**TASK PROMPT:** All lines in the data bearing the string "induction" should be identified and copied.

**AVAILABLE DATA:**
(** Step 2: every company link taken is requested, in order. *)
Lemma company_phase W : ∀ links self,
  same_site (fold_left (fun s link => crawl_company_page W link s) links self) self ∧
  products_data (fold_left (fun s link => crawl_company_page W link s) links self)
  = products_data self ∧
  visited_urls (fold_left (fun s link => crawl_company_page W link s) links self)
  = visited_urls self ∧
  requested (fold_left (fun s link => crawl_company_page W link s) links self)
  = requested self ++ links.
Proof.
  induction links as [|link links IH]; intros self; simpl.
  - by rewrite app_nil_r.
  - destruct (IH (crawl_company_page W link self)) as (H1 & H2 & H3 & H4).
    destruct (crawl_company_page_fields W link self) as (F1 & F2 & F3 & F4).
    split; [by eapply same_site_trans|]. split; [congruence|]. split; [congruence|].
    rewrite H4, F4. by rewrite <- app_assoc.
Qed.

(** Step 4: the product links requested are distinct, were not visited
    before, and are all visited after. *)
Lemma product_phase W : ∀ links self,
  ∃ fetched,
    requested (fold_left (visit_product W) links self) = requested self ++ fetched ∧
    NoDup fetched ∧
    (∀ u, In u fetched → In u links ∧ u ∉ visited_urls self) ∧
    (∀ u, u ∈ visited_urls (fold_left (visit_product W) links self)
          ↔ u ∈ visited_urls self ∨ In u fetched) ∧
    length fetched ≤ length links ∧
    same_site (fold_left (visit_product W) links self) self ∧
    company_data (fold_left (visit_product W) links self) = company_data self ∧
    (Forall web_stored (products_data self) →
     Forall web_stored (products_data (fold_left (visit_product W) links self))).
Proof.
  induction links as [|link links IH]; intros self.
  - exists []. simpl. rewrite app_nil_r.
    split; [done|]. split; [constructor|]. split; [done|].
    split; [intros u; split; [by left|by intros [?|[]]]|]. done.
  - cbn [fold_left]. destruct (IH (visit_product W self link))
      as (fetched & R & Nd & Hin & Hv & Hlen & Hs & Hc & Hp).
    unfold visit_product in *.
    destruct (bool_decide (link ∈ visited_urls self)) eqn:Eb.
    + exists fetched. split; [done|]. split; [done|]. split.
      { intros u Hu. apply Hin in Hu as [? ?]. split; [by right|done]. }
      split; [done|]. split; [simpl; lia|]. done.
    + apply bool_decide_eq_false in Eb.
      destruct (crawl_product_page_fields W link self) as (F1 & F2 & F3 & F4 & F5).
      exists (link :: fetched). rewrite R, F4, <- app_assoc.
      split; [done|]. split.
      { constructor; [|done]. intros Hl%list_elem_of_In. apply Hin in Hl as [_ Hl].
        apply Hl. rewrite F3. apply elem_of_union. left. by apply elem_of_singleton. }
      split.
      { intros u [<-|Hu]; [split; [by left|done]|].
        apply Hin in Hu as [Hu1 Hu2]. split; [by right|].
        intros Hu3. apply Hu2. rewrite F3. apply elem_of_union. by right. }
      split.
      { intros u. rewrite Hv, F3, elem_of_union, elem_of_singleton. simpl.
        split; [intros [[->|?]|?]|intros [?|[->|?]]]; eauto. }
      split; [simpl; lia|]. split; [by eapply same_site_trans|].
      split; [congruence|]. eauto.
Qed.

Lemma extract_company_profile_fields W soup url self self' :
  extract_company_profile W soup url self = Ok self' →
  same_site self' self ∧ products_data self' = products_data self ∧
  visited_urls self' = visited_urls self ∧ requested self' = requested self.
Proof.
  unfold extract_company_profile. intros H.
  destruct (extract_company_name W soup url); [cbn [mbind exc_bind] in H|done].
  destruct (extract_description soup); [cbn [mbind exc_bind] in H|done].
  by injection H as <-.
Qed.

End CrawlFacts.

Module CompanyFacts.
Import Text Regex Dom TextFacts RegexFacts Spec.
#[local] Arguments matches : simpl never.
#[local] Arguments search : simpl never.

Lemma found_nonempty ic r t : nullable r = false → PdfExtractor.found ic r t = true → t ≠ [].
Proof.
  intros Hn H ->. unfold PdfExtractor.found in H. by rewrite search_empty in H.
Qed.

Lemma of_opt_ok (o : option text) :
  (∀ s, o = Some s → s ≠ []) →
  of_opt o = PNone ∨ ∃ s, of_opt o = PStr s ∧ s ≠ [].
Proof. destruct o as [s|]; [right|by left]. exists s. split; [done|by apply H]. Qed.

Lemma first_some_inv {A B} (f : A → option B) l y :
  PdfExtractor.first_some f l = Some y → ∃ x, In x l ∧ f x = Some y.
Proof.
  induction l as [|x l IH]; simpl; [done|].
  destruct (f x) as [z|] eqn:E.
  - intros [= <-]. exists x. split; [by left|done].
  - intros H. destruct (IH H) as (x' & ? & ?). exists x'. split; [by right|done].
Qed.

Lemma length_nonempty (s : text) : 20 < length s → s ≠ [].
Proof. destruct s; simpl; [lia|done]. Qed.

(** ** The contact extractors give [None] or a string that is not empty *)

Lemma email_nonempty soup s : SimpleCrawler.extract_email soup = Some s → s ≠ [].
Proof.
  unfold SimpleCrawler.extract_email.
  destruct (search false PdfExtractor.email_re (get_text soup)) as [m|] eqn:E; [|done].
  intros [= <-]. by eapply search_nonempty; [|exact E].
Qed.

Lemma phone_nonempty soup s : SimpleCrawler.extract_phone soup = Some s → s ≠ [].
Proof.
  unfold SimpleCrawler.extract_phone.
  destruct (search false SimpleCrawler.phone_re (get_text soup)) as [m|] eqn:E; [|done].
  intros [= <-]. by eapply search_nonempty; [|exact E].
Qed.

Lemma address_nonempty soup s : SimpleCrawler.extract_address soup = Some s → s ≠ [].
Proof.
  unfold SimpleCrawler.extract_address. intros H.
  apply first_some_inv in H as (pattern & _ & H).
  destruct (search false pattern (get_text soup)); [|done].
  destruct (20 <? length _)%nat eqn:E; [|done]. injection H as <-.
  apply length_nonempty. by apply Nat.ltb_lt.
Qed.

Lemma bulk_address_nonempty soup s : BulkCrawler.extract_address soup = Some s → s ≠ [].
Proof.
  unfold BulkCrawler.extract_address. intros H.
  apply first_some_inv in H as (indicator & _ & H).
  apply first_some_inv in H as (node & _ & H).
  destruct (_ && PdfExtractor.found false BulkCrawler.postcode_re _) eqn:E; [|done].
  injection H as <-. apply andb_true_iff in E as [_ E].
  by eapply found_nonempty; [|exact E].
Qed.

(** ** [fill] *)

Lemma fill_other key value d k : k ≠ key → SimpleCrawler.fill key value d !! k = d !! k.
Proof.
  intros Hk. unfold SimpleCrawler.fill. destruct (truthy _); [done|].
  by rewrite lookup_insert_ne.
Qed.

Lemma fill_set key value d s :
  d !! key = Some (PStr s) → s ≠ [] → SimpleCrawler.fill key value d = d.
Proof.
  intros H Hs. unfold SimpleCrawler.fill, get. rewrite H. simpl. by destruct s.
Qed.

Lemma fill_lookup key value d v :
  SimpleCrawler.fill key value d !! key = Some v → d !! key = Some v ∨ v = of_opt value.
Proof.
  unfold SimpleCrawler.fill. destruct (truthy _); [by left|].
  rewrite lookup_insert_eq. intros [= <-]. by right.
Qed.

Lemma fills_keeps email address phone d k s :
  d !! k = Some (PStr s) → s ≠ [] → fills email address phone d !! k = Some (PStr s).
Proof.
  intros H Hs. unfold fills.
  destruct (decide (k = "phone")) as [->|Hp].
  { rewrite (fill_set "phone"  _ _ s); [|by rewrite !fill_other|done].
    by rewrite !fill_other. }
  rewrite fill_other by done.
  destruct (decide (k = "address")) as [->|Ha].
  { rewrite (fill_set "address"  _ _ s); [|by rewrite !fill_other|done].
    by rewrite !fill_other. }
  rewrite fill_other by done.
  destruct (decide (k = "email")) as [->|He].
  { by rewrite (fill_set "email"  _ _ s). }
  by rewrite fill_other.
Qed.

Lemma fills_contact_ok email address phone d :
  (∀ s, email = Some s → s ≠ []) → (∀ s, address = Some s → s ≠ []) →
  (∀ s, phone = Some s → s ≠ []) →
  contact_ok d → contact_ok (fills email address phone d).
Proof.
  intros He Ha Hp Hd k Hk v. unfold fills.
  destruct Hk as [<-|[<-|[<-|[]]]].
  - rewrite !fill_other by done. intros [H| ->]%fill_lookup.
    + eapply Hd; [|exact H]. by left.
    + by apply of_opt_ok.
  - rewrite fill_other by done. intros [H| ->]%fill_lookup.
    + rewrite fill_other in H by done. eapply Hd; [|exact H]. right; by left.
    + by apply of_opt_ok.
  - intros [H| ->]%fill_lookup.
    + rewrite !fill_other in H by done. eapply Hd; [|exact H]. right; right; by left.
    + by apply of_opt_ok.
Qed.

Lemma fills_description email address phone d :
  fills email address phone d !! "description" = d !! "description".
Proof. unfold fills. by rewrite !fill_other. Qed.

Lemma contact_ok_insert_description v d :
  contact_ok d → contact_ok (<["description" := v]> d).
Proof.
  intros Hd k Hk x. rewrite lookup_insert_ne; [by apply Hd|].
  destruct Hk as [<-|[<-|[<-|[]]]]; done.
Qed.

(** ** A company page of the simple crawler *)

Lemma update_company_fills soup d :
  ∀ k, k ≠ "description" →
       (SimpleCrawler.update_company soup d).1 !! k
       = fills (SimpleCrawler.extract_email soup) (SimpleCrawler.extract_address soup)
               (SimpleCrawler.extract_phone soup) d !! k.
Proof.
  intros k Hk. unfold SimpleCrawler.update_company. fold (fills (SimpleCrawler.extract_email soup) (SimpleCrawler.extract_address soup)
               (SimpleCrawler.extract_phone soup) d).
  destruct (SimpleCrawler.extract_description soup) as [[[|c ds]|]|]; try done.
  destruct (SimpleCrawler.py_len _); [|done].
  destruct (_ <? _)%nat; [|done]. simpl. by rewrite lookup_insert_ne.
Qed.

Lemma update_company_contact_ok soup d :
  contact_ok d → contact_ok (SimpleCrawler.update_company soup d).1.
Proof.
  intros Hd k Hk v. rewrite update_company_fills.
  - apply fills_contact_ok; try done.
    + apply email_nonempty. + apply address_nonempty. + apply phone_nonempty.
  - destruct Hk as [<-|[<-|[<-|[]]]]; done.
Qed.

Lemma update_company_keeps soup d k s :
  In k contact_keys → d !! k = Some (PStr s) → s ≠ [] →
  (SimpleCrawler.update_company soup d).1 !! k = Some (PStr s).
Proof.
  intros Hk H Hs. rewrite update_company_fills.
  - by apply fills_keeps.
  - destruct Hk as [<-|[<-|[<-|[]]]]; done.
Qed.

**RESULT:**
  induction links as [|link links IH]; intros self; simpl.
  induction links as [|link links IH]; intros self.
  induction l as [|x l IH]; simpl; [done|].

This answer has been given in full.